Maintaining a high grade point average and getting work in your field, while being an adult and trying to make ends meet can make you feel like Arthur’s clenched fist. So, it’s important you take some time out to focus on yourself.
For a long time I was unaware of how vital self-care was to mental and physical health. I wouldn’t take breaks from my art because I thought that it was only a waste of time. Ultimately, overworking myself led to days I just wasn’t productive at all because I felt too exhausted to do anything.
Since I have started practicing self-care my mind is less easily distracted. I find that when I begin struggling with work and I leave it to relax, even a short period of time, I come back with a different energy and approach.
Self-care routines will be different for everyone, so it is essential to find your own release.

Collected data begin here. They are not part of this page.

(* ===== verification/Workspace.v ===== *)
(** * Workspace aggregates

    [crates/grok-domain/src/workspace.rs]: projects, conversation threads with
    their fork lineage, messages, artifacts with immutable content versions, and
    automation definitions with their history. *)
From S2P Require Import Prelude RustText Ids ConversationTurns TurnEvents Schedules Scheduler.

Definition MAX_NAME_BYTES : Z := 200.
Definition MAX_DESCRIPTION_BYTES : Z := 4 * 1024.
Definition MAX_PROMPT_BYTES : Z := 64 * 1024.
Definition MAX_SOURCE_CONTEXT_SEQUENCE : Z := 1000.
Definition MAX_ARTIFACT_CONTENT_VERSION : Z := 1000000.

Module WorkspaceError.
Inductive t : Type :=
| InvalidField (field reason : str)
| InvalidLifecycle (entity : str)
| ClockRegression
| RevisionExhausted.
#[global] Instance eq_dec : EqDecision t.
Proof. solve_decision. Defined.
End WorkspaceError.
Import WorkspaceError.

(** ** Field checks *)

(** The characters [validate_text] refuses. *)
Definition text_char_invalid (single_line : bool) (c : char) : bool :=
  (c =? 0) || (single_line && is_control c)
  || (negb single_line && is_control c && negb ((c =? 10) || (c =? 13) || (c =? 9))).

(** [validate_text]. *)
Definition validate_text (field value : str) (minimum maximum : Z) (single_line : bool) :
    result WorkspaceError.t unit :=
  _ ← reject_if (len (trim value) <? minimum) (InvalidField field (lit "is required"));
  _ ← reject_if (maximum <? len value) (InvalidField field (lit "exceeds the size limit"));
  reject_if (existsb (text_char_invalid single_line) value)
    (InvalidField field (lit "contains unsupported control characters")).

(** [invalid_lineage], [invalid_artifact_state], [invalid_automation_schedule]. *)
Definition invalid_lineage (field : str) : WorkspaceError.t :=
  InvalidField field (lit "has invalid immutable lineage").
Definition invalid_artifact_state : WorkspaceError.t :=
  InvalidField (lit "artifact.persisted_state")
    (lit "has invalid lifecycle, revision, or content metadata").
Definition invalid_automation_schedule : WorkspaceError.t :=
  InvalidField (lit "automation.schedule") (lit "must use a supported canonical schedule").

(** [touch]: the revision and the timestamp it leaves. *)
Definition touch (revision updated_at now : Z) : result WorkspaceError.t (Z * Z) :=
  _ ← reject_if (now <? updated_at) ClockRegression;
  revision ← ok_or RevisionExhausted (checked_add u64_max revision 1);
  Ok (revision, now).

(** [validate_artifact_display_name], [validate_artifact_media_type],
    [validate_content_version]. *)
Definition validate_artifact_display_name (name : str) : result WorkspaceError.t unit :=
  validate_text (lit "artifact.name") name 1 MAX_NAME_BYTES true.
Definition validate_artifact_media_type (media_type : str) : result WorkspaceError.t unit :=
  validate_text (lit "artifact.media_type") media_type 1 255 true.
Definition validate_content_version (version : Z) : result WorkspaceError.t unit :=
  reject_if (negb (in_range 1 MAX_ARTIFACT_CONTENT_VERSION version))
    (InvalidField (lit "artifact.content_version") (lit "must be between 1 and 1000000")).

(** The set ['.', ' ']. *)
Definition dot_or_space (c : char) : bool := (c =? 46) || (c =? 32).
(** The characters Windows forbids; 34 is the double quote and 92 the backslash. *)
Definition windows_forbidden : str := [60; 62; 58; 34; 47; 92; 124; 63; 42].

(** [is_windows_device_name]. *)
Definition is_windows_device_name (name : str) : bool :=
  let stem := trim_end_matches dot_or_space (default [] (head (split_by (Z.eqb 46) name))) in
  let upper := to_ascii_uppercase stem in
  bool_decide (upper ∈ [lit "CON"; lit "PRN"; lit "AUX"; lit "NUL"; lit "CLOCK$"])
  || match (match strip_prefix (lit "COM") upper with
            | Some suffix => Some suffix
            | None => strip_prefix (lit "LPT") upper
            end) with
     | Some suffix => match bytes suffix with [b] => in_range 49 57 b | _ => false end
     | None => false
     end.

(** [validate_imported_file_name]. *)
Definition validate_imported_file_name (name : str) : result WorkspaceError.t unit :=
  _ ← validate_artifact_display_name name;
  reject_if ((name != trim name) || ends_with_any dot_or_space name
             || (name == lit ".") || (name == lit "..")
             || existsb (λ c, contains c windows_forbidden) name
             || is_windows_device_name name)
    (InvalidField (lit "artifact.name") (lit "must be a portable file name")).

(** ** Projects *)

Module ProjectState.
Inductive t : Type := Active | Archived.
#[global] Instance eq_dec : EqDecision t.
Proof. solve_decision. Defined.
End ProjectState.

Module Project.
Record t : Type := mk {
  id : ProjectId; name : str; description : str; state : ProjectState.t;
  revision : Z; created_at : Z; updated_at : Z }.
#[global] Instance eq_dec : EqDecision t.
Proof. solve_decision. Defined.
#[global] Instance eta : Eta t := λ x,
  mk (id x) (name x) (description x) (state x) (revision x) (created_at x) (updated_at x).

(** The two field checks [new] and [update] share. *)
Definition validate_fields (name description : str) : result WorkspaceError.t unit :=
  _ ← validate_text (lit "project.name") name 1 MAX_NAME_BYTES true;
  validate_text (lit "project.description") description 0 MAX_DESCRIPTION_BYTES false.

Whether it is going outside, playing a video game, journaling or fire-breathing. The best part about self-care is that it is all about your wants and needs.
At the end of my first quarter I wanted two things: leave and take a break from everything. I was literally on the first train home. I got to spend some much-needed time with my friends and family. I chilled out without the pressures of being an full-time student who holds a job and pumps out articles. When my mom’s house isn’t an option I like to research recipes, listen to audio books, write short stories (for me, not for class) or sleep.
One thing I also used was SCAD counselor services, even if is just the occasional check-in, even if things are going perfectly fine. I highly recommend them. They are located in Bradley Hall, and the counselors are just as chill as their waiting room music. Counselors can also direct you to local experts for more specialized therapy when needed.